## Work to complete:
Quote, word for word, every line starting at the line that contains "<$> children m3))." and ending with the last line of the records; include both of these lines and no others.

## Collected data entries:
-- Opening Marker --
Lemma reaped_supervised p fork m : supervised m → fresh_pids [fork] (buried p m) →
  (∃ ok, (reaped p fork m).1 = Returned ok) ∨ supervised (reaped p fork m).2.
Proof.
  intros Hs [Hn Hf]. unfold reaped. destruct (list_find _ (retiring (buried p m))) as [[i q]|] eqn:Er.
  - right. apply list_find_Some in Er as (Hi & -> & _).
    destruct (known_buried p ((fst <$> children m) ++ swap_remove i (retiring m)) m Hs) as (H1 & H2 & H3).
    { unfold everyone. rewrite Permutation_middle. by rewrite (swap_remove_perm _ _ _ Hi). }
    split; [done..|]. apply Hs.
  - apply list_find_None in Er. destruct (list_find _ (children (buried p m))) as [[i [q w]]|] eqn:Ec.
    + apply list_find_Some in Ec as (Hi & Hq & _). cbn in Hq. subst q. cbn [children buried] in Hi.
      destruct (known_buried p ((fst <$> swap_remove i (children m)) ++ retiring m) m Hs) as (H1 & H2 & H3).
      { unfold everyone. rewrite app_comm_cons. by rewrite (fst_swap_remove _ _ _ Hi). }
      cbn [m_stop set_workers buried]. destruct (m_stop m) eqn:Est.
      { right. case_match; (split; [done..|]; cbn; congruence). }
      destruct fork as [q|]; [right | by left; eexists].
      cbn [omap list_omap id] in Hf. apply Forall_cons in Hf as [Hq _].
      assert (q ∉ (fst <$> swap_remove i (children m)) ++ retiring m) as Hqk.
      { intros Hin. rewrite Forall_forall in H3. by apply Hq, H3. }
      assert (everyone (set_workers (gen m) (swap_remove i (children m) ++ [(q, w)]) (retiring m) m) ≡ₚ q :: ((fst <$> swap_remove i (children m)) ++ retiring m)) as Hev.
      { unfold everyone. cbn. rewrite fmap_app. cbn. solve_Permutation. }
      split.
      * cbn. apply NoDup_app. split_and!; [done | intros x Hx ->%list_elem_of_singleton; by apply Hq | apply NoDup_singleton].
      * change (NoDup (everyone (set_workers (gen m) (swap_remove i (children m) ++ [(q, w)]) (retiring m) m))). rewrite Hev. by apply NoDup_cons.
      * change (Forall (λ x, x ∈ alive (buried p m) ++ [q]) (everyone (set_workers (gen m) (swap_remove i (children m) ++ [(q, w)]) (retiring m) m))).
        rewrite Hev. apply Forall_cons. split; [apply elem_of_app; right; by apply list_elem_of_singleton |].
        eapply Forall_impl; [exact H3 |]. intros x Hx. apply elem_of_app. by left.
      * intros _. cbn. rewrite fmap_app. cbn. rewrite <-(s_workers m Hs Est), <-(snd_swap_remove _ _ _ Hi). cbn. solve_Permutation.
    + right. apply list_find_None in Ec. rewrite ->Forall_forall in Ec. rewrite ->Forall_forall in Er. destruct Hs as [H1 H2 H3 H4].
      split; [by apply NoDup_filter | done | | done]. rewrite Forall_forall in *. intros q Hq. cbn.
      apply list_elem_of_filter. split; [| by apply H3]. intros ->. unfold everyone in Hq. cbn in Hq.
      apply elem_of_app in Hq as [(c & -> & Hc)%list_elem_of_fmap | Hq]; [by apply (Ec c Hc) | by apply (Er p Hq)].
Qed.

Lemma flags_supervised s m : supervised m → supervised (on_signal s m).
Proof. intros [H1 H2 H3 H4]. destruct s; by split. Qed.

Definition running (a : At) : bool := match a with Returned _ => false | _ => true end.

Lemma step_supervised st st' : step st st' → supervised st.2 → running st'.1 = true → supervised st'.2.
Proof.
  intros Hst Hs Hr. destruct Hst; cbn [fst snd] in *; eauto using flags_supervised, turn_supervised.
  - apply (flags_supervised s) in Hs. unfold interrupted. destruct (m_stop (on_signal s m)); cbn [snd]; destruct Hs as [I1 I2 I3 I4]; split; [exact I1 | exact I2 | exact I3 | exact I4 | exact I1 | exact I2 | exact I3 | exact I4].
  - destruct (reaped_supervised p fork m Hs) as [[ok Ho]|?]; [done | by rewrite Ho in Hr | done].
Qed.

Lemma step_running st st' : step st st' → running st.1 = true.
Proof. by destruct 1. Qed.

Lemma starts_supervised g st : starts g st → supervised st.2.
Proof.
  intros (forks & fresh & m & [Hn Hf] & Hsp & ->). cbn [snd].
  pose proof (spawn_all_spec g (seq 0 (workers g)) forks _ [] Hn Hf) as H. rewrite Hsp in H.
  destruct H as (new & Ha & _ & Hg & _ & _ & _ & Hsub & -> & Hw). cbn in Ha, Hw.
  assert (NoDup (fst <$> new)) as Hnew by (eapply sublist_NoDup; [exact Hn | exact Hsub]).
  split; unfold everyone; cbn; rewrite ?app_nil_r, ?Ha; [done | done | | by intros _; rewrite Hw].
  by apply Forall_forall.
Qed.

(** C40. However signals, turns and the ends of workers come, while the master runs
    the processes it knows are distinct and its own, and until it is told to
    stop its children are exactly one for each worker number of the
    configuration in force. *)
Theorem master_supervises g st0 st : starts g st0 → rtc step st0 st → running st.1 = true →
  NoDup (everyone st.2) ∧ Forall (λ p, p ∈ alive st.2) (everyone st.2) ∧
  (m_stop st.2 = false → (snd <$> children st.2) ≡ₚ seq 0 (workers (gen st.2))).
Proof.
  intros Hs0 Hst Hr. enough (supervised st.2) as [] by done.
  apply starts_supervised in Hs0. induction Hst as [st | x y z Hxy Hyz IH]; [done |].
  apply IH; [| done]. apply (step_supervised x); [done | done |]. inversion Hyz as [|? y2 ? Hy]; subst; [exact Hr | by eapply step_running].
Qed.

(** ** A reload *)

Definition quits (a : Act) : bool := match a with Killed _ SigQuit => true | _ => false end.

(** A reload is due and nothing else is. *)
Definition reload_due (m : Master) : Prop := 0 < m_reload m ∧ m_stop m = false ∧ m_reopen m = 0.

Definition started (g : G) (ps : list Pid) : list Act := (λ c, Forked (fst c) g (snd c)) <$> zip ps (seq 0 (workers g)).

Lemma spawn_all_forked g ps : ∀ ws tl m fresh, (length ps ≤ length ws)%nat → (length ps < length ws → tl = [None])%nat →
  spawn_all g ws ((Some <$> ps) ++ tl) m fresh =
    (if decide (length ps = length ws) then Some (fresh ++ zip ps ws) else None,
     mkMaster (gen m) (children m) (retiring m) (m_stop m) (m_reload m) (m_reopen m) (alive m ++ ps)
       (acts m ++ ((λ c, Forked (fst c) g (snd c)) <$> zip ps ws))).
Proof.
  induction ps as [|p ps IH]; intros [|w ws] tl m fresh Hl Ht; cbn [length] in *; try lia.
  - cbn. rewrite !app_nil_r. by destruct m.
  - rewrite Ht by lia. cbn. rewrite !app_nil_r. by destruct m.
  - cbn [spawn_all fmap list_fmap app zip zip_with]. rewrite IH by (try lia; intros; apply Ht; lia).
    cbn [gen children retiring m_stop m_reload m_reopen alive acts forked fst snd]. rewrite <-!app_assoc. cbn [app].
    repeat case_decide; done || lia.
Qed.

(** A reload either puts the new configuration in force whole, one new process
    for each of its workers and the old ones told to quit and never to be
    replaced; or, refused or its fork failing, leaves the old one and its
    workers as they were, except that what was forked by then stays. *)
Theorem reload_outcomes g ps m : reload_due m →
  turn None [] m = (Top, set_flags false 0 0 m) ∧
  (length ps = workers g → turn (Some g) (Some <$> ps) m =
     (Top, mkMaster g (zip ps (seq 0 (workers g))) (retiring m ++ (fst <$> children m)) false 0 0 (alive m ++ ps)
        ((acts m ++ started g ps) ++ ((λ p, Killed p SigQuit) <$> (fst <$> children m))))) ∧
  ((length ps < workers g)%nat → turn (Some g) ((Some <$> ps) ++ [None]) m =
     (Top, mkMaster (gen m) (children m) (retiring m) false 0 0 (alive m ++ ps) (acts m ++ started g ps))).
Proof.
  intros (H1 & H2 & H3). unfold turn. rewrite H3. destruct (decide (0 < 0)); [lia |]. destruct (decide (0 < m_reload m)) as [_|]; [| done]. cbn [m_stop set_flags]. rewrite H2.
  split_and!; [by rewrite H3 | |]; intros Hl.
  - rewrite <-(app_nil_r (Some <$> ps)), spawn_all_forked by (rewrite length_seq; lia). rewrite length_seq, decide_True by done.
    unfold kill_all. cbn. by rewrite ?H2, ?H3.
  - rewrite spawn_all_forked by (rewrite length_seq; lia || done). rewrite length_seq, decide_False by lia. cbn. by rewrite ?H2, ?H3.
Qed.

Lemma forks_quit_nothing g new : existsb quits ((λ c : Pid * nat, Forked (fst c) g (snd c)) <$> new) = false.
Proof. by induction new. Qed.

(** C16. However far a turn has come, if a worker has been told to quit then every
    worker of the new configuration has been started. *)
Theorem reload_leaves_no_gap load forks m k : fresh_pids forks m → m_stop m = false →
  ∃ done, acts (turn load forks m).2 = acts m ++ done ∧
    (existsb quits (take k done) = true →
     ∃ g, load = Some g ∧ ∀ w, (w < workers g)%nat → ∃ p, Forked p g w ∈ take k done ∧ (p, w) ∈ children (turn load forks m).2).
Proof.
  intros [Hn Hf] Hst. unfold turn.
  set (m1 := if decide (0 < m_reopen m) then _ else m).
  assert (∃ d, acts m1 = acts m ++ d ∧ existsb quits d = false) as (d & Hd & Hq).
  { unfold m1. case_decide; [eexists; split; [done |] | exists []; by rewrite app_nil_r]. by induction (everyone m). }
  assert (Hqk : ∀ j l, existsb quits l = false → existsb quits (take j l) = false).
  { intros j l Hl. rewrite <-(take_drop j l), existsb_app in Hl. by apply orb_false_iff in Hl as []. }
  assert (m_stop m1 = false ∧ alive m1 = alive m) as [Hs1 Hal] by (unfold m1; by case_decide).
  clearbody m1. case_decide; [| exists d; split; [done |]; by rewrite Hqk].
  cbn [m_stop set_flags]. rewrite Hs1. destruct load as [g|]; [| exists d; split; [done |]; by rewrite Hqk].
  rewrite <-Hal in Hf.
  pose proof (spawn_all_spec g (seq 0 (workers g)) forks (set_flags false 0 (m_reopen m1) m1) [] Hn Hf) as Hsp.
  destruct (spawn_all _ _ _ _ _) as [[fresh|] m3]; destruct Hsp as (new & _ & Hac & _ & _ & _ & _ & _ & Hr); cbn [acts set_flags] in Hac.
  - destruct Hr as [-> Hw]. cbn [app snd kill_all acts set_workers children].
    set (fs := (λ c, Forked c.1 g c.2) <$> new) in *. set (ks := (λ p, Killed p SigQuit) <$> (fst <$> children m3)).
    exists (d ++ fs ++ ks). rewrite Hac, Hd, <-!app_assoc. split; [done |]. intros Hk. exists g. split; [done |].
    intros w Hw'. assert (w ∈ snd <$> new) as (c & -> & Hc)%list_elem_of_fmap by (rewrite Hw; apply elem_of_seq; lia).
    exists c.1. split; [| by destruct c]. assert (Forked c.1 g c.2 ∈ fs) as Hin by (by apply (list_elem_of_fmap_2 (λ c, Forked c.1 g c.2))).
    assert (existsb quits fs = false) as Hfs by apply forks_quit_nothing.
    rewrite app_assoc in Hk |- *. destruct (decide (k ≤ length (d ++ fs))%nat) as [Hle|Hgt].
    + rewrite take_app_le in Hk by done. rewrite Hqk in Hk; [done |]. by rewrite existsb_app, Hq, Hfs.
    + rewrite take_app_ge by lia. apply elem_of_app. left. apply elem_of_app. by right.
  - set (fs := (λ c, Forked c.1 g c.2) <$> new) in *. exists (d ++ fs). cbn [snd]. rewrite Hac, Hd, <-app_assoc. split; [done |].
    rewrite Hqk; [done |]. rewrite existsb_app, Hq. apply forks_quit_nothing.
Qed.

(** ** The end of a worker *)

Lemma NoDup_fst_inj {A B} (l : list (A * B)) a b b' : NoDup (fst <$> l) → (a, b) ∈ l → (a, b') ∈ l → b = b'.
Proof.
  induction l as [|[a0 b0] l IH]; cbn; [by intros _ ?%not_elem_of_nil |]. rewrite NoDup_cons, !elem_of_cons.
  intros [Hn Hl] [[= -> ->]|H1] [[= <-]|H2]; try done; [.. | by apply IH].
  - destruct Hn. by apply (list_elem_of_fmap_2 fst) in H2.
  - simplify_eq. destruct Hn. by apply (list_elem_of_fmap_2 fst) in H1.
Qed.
-- Closing Marker --
## Expected answer:
    set (fs := (λ c, Forked c.1 g c.2) <$> new) in *. set (ks := (λ p, Killed p SigQuit) <$> (fst <$> children m3)).
    exists (d ++ fs ++ ks). rewrite Hac, Hd, <-!app_assoc. split; [done |]. intros Hk. exists g. split; [done |].
    intros w Hw'. assert (w ∈ snd <$> new) as (c & -> & Hc)%list_elem_of_fmap by (rewrite Hw; apply elem_of_seq; lia).
    exists c.1. split; [| by destruct c]. assert (Forked c.1 g c.2 ∈ fs) as Hin by (by apply (list_elem_of_fmap_2 (λ c, Forked c.1 g c.2))).
    assert (existsb quits fs = false) as Hfs by apply forks_quit_nothing.
    rewrite app_assoc in Hk |- *. destruct (decide (k ≤ length (d ++ fs))%nat) as [Hle|Hgt].
    + rewrite take_app_le in Hk by done. rewrite Hqk in Hk; [done |]. by rewrite existsb_app, Hq, Hfs.
    + rewrite take_app_ge by lia. apply elem_of_app. left. apply elem_of_app. by right.
  - set (fs := (λ c, Forked c.1 g c.2) <$> new) in *. exists (d ++ fs). cbn [snd]. rewrite Hac, Hd, <-app_assoc. split; [done |].
    rewrite Hqk; [done |]. rewrite existsb_app, Hq. apply forks_quit_nothing.
Qed.

(** ** The end of a worker *)

Lemma NoDup_fst_inj {A B} (l : list (A * B)) a b b' : NoDup (fst <$> l) → (a, b) ∈ l → (a, b') ∈ l → b = b'.
Proof.
  induction l as [|[a0 b0] l IH]; cbn; [by intros _ ?%not_elem_of_nil |]. rewrite NoDup_cons, !elem_of_cons.
  intros [Hn Hl] [[= -> ->]|H1] [[= <-]|H2]; try done; [.. | by apply IH].
  - destruct Hn. by apply (list_elem_of_fmap_2 fst) in H2.
  - simplify_eq. destruct Hn. by apply (list_elem_of_fmap_2 fst) in H1.
Qed.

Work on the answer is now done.